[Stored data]
• • • •

(* ===== verification/Synthesis.v ===== *)
(** * Streams synthesized from a complete response (llama-proxy/src/proxy/synthesis.rs)

    The wall clock ([now]) and fresh identifiers ([uuid], one per block) are
    parameters.  Pacing and the SSE transport are not modelled: a stream is
    the list of its events. *)
From S2P Require Import Prelude Utf8 Json Merge.

(** [json!({ "k": v, .. })]. *)
Definition obj (kvs : list (str * Value)) : Value := VObject kvs.

(** ** Cutting text *)
Fixpoint last_index {A} (f : A → bool) (l : list A) : option nat :=
  match l with
  | [] => None
  | x :: l' => match last_index f l' with Some i => Some (S i) | None => if f x then Some 0 else None end
  end.

(** Where the chunk ends, in chars: after the last whitespace of the window,
    or at its end. *)
Definition cut_at (rest : list str) (max_size : nat) : nat :=
  let window := Nat.min (Nat.max max_size 1) (length rest) in
  if window <? length rest then
    match last_index is_whitespace (take window rest) with Some i => S i | None => window end
  else window.

Fixpoint split_go (fuel : nat) (rest : list str) (max_size : nat) : list str :=
  match fuel, rest with
  | S fuel', _ :: _ =>
      let cut := cut_at rest max_size in
      concat (take cut rest) :: split_go fuel' (drop cut rest) max_size
  | _, _ => []
  end.

Definition split_chars (text : str) (max_size : nat) : list str :=
  let cs := chars text in
  if length cs <=? max_size then [text] else split_go (length cs) cs max_size.

(** ** The validated view of a completion *)
Record StreamMeta := mkMeta {
  m_id : str;
  created : Z;
  model : str;
  extras : list (str * Value);
}.

Record RawCompletion := mkRaw {
  meta : StreamMeta;
  choices : list Value;
  usage : option Value;
  timings : option Value;
}.

Definition known_field (k : str) : bool :=
  existsb (λ n, bool_decide (k = lit n))
    ["id"; "object"; "created"; "model"; "choices"; "usage"; "timings"]%string.

Definition ok_or {A} (o : option A) (e : String.string) : result str A :=
  match o with Some a => Ok a | None => Err (lit e) end.

Definition check_choice (c : Value) : result str unit :=
  co ← ok_or (as_object c) "choices[] entry is not an object";
  _ ← ok_or (map_get (lit "message") co ≫= as_object) "choices[] entry has no message object";
  if match map_get (lit "index") co with Some i => negb (bool_decide (is_Some (as_u64 i))) | None => false end
  then Err (lit "choices[].index is present but not a non-negative integer")
  else if match map_get (lit "finish_reason") co with
          | Some f => negb (is_null f) && negb (is_string f) | None => false end
  then Err (lit "choices[].finish_reason is present but not a string or null")
  else Ok ().

Definition collect_extras (o : list (str * Value)) : list (str * Value) :=
  foldl (λ ex e, if known_field e.1 then ex else map_insert e.1 e.2 ex) [] o.

Definition as_i64 (v : Value) : option Z :=
  match v with
  | VNumber (NInt z) => if ((- 2 ^ 63 <=? z) && (z <? 2 ^ 63))%Z then Some z else None
  | _ => None
  end.

Definition object_field (o : list (str * Value)) (k : str) : option Value :=
  match map_get k o with Some (VObject m) => Some (VObject m) | _ => None end.

Definition parse_raw_completion (now : Z) (raw : Value) : result str RawCompletion :=
  o ← ok_or (as_object raw) "response is not a JSON object";
  id ← ok_or (map_get (lit "id") o ≫= as_str) "response has no string id";
  model ← ok_or (map_get (lit "model") o ≫= as_str) "response has no string model";
  let created := default now (map_get (lit "created") o ≫= as_i64) in
  choices ← ok_or (map_get (lit "choices") o ≫= as_array) "response has no choices array";
  if bool_decide (length choices = 0) then Err (lit "response has an empty choices array")
  else
    _ ← try_for check_choice choices;
    Ok (mkRaw (mkMeta id created model (collect_extras o)) choices
          (object_field o (lit "usage")) (object_field o (lit "timings"))).

(** ** OpenAI chunks *)
Definition FINISH_EVENT : str := lit "finish_reason".

Definition put_all (ex : list (str * Value)) (m : list (str * Value)) : list (str * Value) :=
  foldl (λ m e, map_insert e.1 e.2 m) m ex.

Definition sse_envelope (meta : StreamMeta) (event : str) (data : Value) (idx : Z) : list (str * Value) :=
  let '(delta, finish_reason) :=
    if bool_decide (event = FINISH_EVENT) then (VObject [], data) else (VObject [(event, data)], VNull) in
  put_all (extras meta)
    [(lit "id", VString (m_id meta)); (lit "object", vstr "chat.completion.chunk");
     (lit "created", VNumber (NInt (created meta))); (lit "model", VString (model meta));
     (lit "choices", VArray [obj [kv "index" (VNumber (NInt idx)); kv "delta" (delta);
                                  kv "finish_reason" (finish_reason)]])].

(** An event of the synthesized OpenAI stream. *)
Inductive Chunk := ChunkJson (v : Value) | ChunkDone.

Definition opt_chunk {A} (x : option A) (f : A → Value) : list Value :=
  match x with Some a => [f a] | None => [] end.

Definition content_chunks (meta : StreamMeta) (content : option Value) (idx : Z) (chunk_size : nat) : list Value :=
  match content with
  | Some (VString text) =>
      if bool_decide (text = []) then []
      else (λ p, VObject (sse_envelope meta (lit "content") (VString p) idx)) <$> split_chars text chunk_size
  | Some VNull | None => []
  | Some other => [VObject (sse_envelope meta (lit "content") other idx)]
  end.

Definition nonempty_tools (message : list (str * Value)) : option (list Value) :=
  match map_get (lit "tool_calls") message with
  | Some (VArray (t :: ts)) => Some (t :: ts)
  | _ => None
  end.

Definition finish_of (choice : Value) (tools : option (list Value)) : str :=
  match get choice (lit "finish_reason") ≫= as_str with
  | Some f => f
  | None => match tools with Some _ => lit "tool_calls" | None => lit "stop" end
  end.

Definition opt_insert (k : str) (v : option Value) (m : list (str * Value)) : list (str * Value) :=
  match v with Some x => map_insert k x m | None => m end.

Definition synthesize_choice_chunks (meta : StreamMeta) (choice : Value) (idx : Z)
    (usage timings : option Value) (chunk_size : nat) : list Value :=
  match get choice (lit "message") ≫= as_object with
  | None => []
  | Some message =>
      let env event data := VObject (sse_envelope meta event data idx) in
      let tools := nonempty_tools message in
      opt_chunk (map_get (lit "role") message ≫= as_str) (λ r, env (lit "role") (VString r))
      ++ opt_chunk (map_get (lit "reasoning_text") message ≫= as_str) (λ r, env (lit "reasoning_text") (VString r))
      ++ opt_chunk (map_get (lit "reasoning_opaque") message ≫= as_str) (λ r, env (lit "reasoning_opaque") (VString r))
      ++ content_chunks meta (map_get (lit "content") message) idx chunk_size
      ++ opt_chunk tools (λ ts, env (lit "tool_calls") (VArray ts))
      ++ [VObject (opt_insert (lit "timings") timings
                     (opt_insert (lit "usage") usage
                        (sse_envelope meta FINISH_EVENT (VString (finish_of choice tools)) idx)))]
  end.

Fixpoint synthesize_choices (pos : nat) (parsed : RawCompletion) (cs : list Value) (chunk_size : nat) : list Value :=
  match cs with
  | [] => []
  | choice :: cs' =>
      let idx := default (Z.of_nat pos) (get choice (lit "index") ≫= as_u64) in
      let is_last := pos =? length (choices parsed) - 1 in
      synthesize_choice_chunks (meta parsed) choice idx
        (if is_last then usage parsed else None) (if is_last then timings parsed else None) chunk_size
      ++ synthesize_choices (S pos) parsed cs' chunk_size
  end.

Definition synthesize_openai_chunks (parsed : RawCompletion) (chunk_size : nat) : list Chunk :=
  (ChunkJson <$> synthesize_choices 0 parsed (choices parsed) chunk_size) ++ [ChunkDone].

Definition synthesize_streaming_response (now : Z) (raw : Value) (chunk_size : nat) : result str (list Chunk) :=
  parsed ← parse_raw_completion now raw;
  Ok (synthesize_openai_chunks parsed chunk_size).

(** ** Anthropic frames *)
Definition map_openai_finish_to_stop (finish : str) : str :=
  if bool_decide (finish = lit "stop") then lit "end_turn"
  else if bool_decide (finish = lit "length") then lit "max_tokens"
  else if bool_decide (finish = lit "tool_calls") then lit "tool_use"
  else finish.

Record SseFrame := mkFrame {
  f_event : str;
  f_data : Value;
}.
Definition frame (event : String.string) (data : Value) : SseFrame := mkFrame (lit event) data.
Arguments frame event%_string data.

Definition block_start (index : nat) (block : Value) : Value :=
  obj [kv "type" (vstr "content_block_start"); kv "index" (vnat index); kv "content_block" (block)].
Definition block_delta (index : nat) (delta : Value) : Value :=
  obj [kv "type" (vstr "content_block_delta"); kv "index" (vnat index); kv "delta" (delta)].

Definition build_content_block_start_event (index : nat) (block_type : String.string) : Value :=
  block_start index (obj [kv "type" (vstr block_type); kv "text" (vstr "")]).
Arguments build_content_block_start_event index block_type%_string.
Definition build_thinking_block_start_event (index : nat) (signature : option str) : Value :=
  block_start index
    (VObject (opt_insert (lit "signature") (VString <$> signature)
       [(lit "type", vstr "thinking"); (lit "thinking", vstr "")])).
Definition build_signature_delta_event (index : nat) (signature : str) : Value :=
  block_delta index (obj [kv "type" (vstr "signature_delta"); kv "signature" (VString signature)]).
Definition build_content_block_delta_event (index : nat) (delta_type : String.string) (text : str) : Value :=
  block_delta index (obj [kv "type" (vstr delta_type); kv "text" (VString text)]).
Arguments build_content_block_delta_event index delta_type%_string text.
Definition build_thinking_block_delta_event (index : nat) (thinking : str) : Value :=
  block_delta index (obj [kv "type" (vstr "thinking_delta"); kv "thinking" (VString thinking)]).
Definition build_content_block_stop_event (index : nat) : Value :=
  obj [kv "type" (vstr "content_block_stop"); kv "index" (vnat index)].
Definition build_message_stop_event : Value := obj [kv "type" (vstr "message_stop")].
Definition build_tool_use_block_start_event (index : nat) (id name : str) : Value :=
  block_start index
    (obj [kv "type" (vstr "tool_use"); kv "id" (VString id); kv "name" (VString name); kv "input" (VObject [])]).
Definition build_tool_use_block_delta_event (index : nat) (partial_json : str) : Value :=
  block_delta index (obj [kv "type" (vstr "input_json_delta"); kv "partial_json" (VString partial_json)]).

(** A block: its start, its deltas, its stop. *)
Definition block_frames (index : nat) (start : Value) (deltas : list Value) : list SseFrame :=
  frame "content_block_start" start :: (frame "content_block_delta" <$> deltas)
  ++ [frame "content_block_stop" (build_content_block_stop_event index)].

Section Convert.
Context (uuid : nat → str).

Definition reasoning_block (message : list (str * Value)) (idx chunk_size : nat) : list (list SseFrame) :=
  match map_get (lit "reasoning_text") message ≫= as_str with
  | Some reasoning =>
      if bool_decide (reasoning = []) then []
      else [block_frames idx (build_thinking_block_start_event idx None)
              (build_thinking_block_delta_event idx <$> split_chars reasoning chunk_size)]
  | None => []
  end.

Definition content_block (message : list (str * Value)) (idx chunk_size : nat) : list (list SseFrame) :=
  match map_get (lit "content") message with
  | Some (VString text) =>
      if bool_decide (text = []) then []
      else [block_frames idx (build_content_block_start_event idx "text")
              (build_content_block_delta_event idx "text_delta" <$> split_chars text chunk_size)]
  | Some VNull | None => []
  | Some other => [block_frames idx (block_start idx other) []]
  end.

• • • •

▶ [Work instruction]
Given the records above, reproduce precisely and only the lines between the line holding "parsed cs' chunk_size" and the line holding "Arguments build_content_block_start_event index", inclusive.

▶ [Exercise response]
      ++ synthesize_choices (S pos) parsed cs' chunk_size
  end.

Definition synthesize_openai_chunks (parsed : RawCompletion) (chunk_size : nat) : list Chunk :=
  (ChunkJson <$> synthesize_choices 0 parsed (choices parsed) chunk_size) ++ [ChunkDone].

Definition synthesize_streaming_response (now : Z) (raw : Value) (chunk_size : nat) : result str (list Chunk) :=
  parsed ← parse_raw_completion now raw;
  Ok (synthesize_openai_chunks parsed chunk_size).

(** ** Anthropic frames *)
Definition map_openai_finish_to_stop (finish : str) : str :=
  if bool_decide (finish = lit "stop") then lit "end_turn"
  else if bool_decide (finish = lit "length") then lit "max_tokens"
  else if bool_decide (finish = lit "tool_calls") then lit "tool_use"
  else finish.

Record SseFrame := mkFrame {
  f_event : str;
  f_data : Value;
}.
Definition frame (event : String.string) (data : Value) : SseFrame := mkFrame (lit event) data.
Arguments frame event%_string data.

Definition block_start (index : nat) (block : Value) : Value :=
  obj [kv "type" (vstr "content_block_start"); kv "index" (vnat index); kv "content_block" (block)].
Definition block_delta (index : nat) (delta : Value) : Value :=
  obj [kv "type" (vstr "content_block_delta"); kv "index" (vnat index); kv "delta" (delta)].

Definition build_content_block_start_event (index : nat) (block_type : String.string) : Value :=
  block_start index (obj [kv "type" (vstr block_type); kv "text" (vstr "")]).
Arguments build_content_block_start_event index block_type%_string.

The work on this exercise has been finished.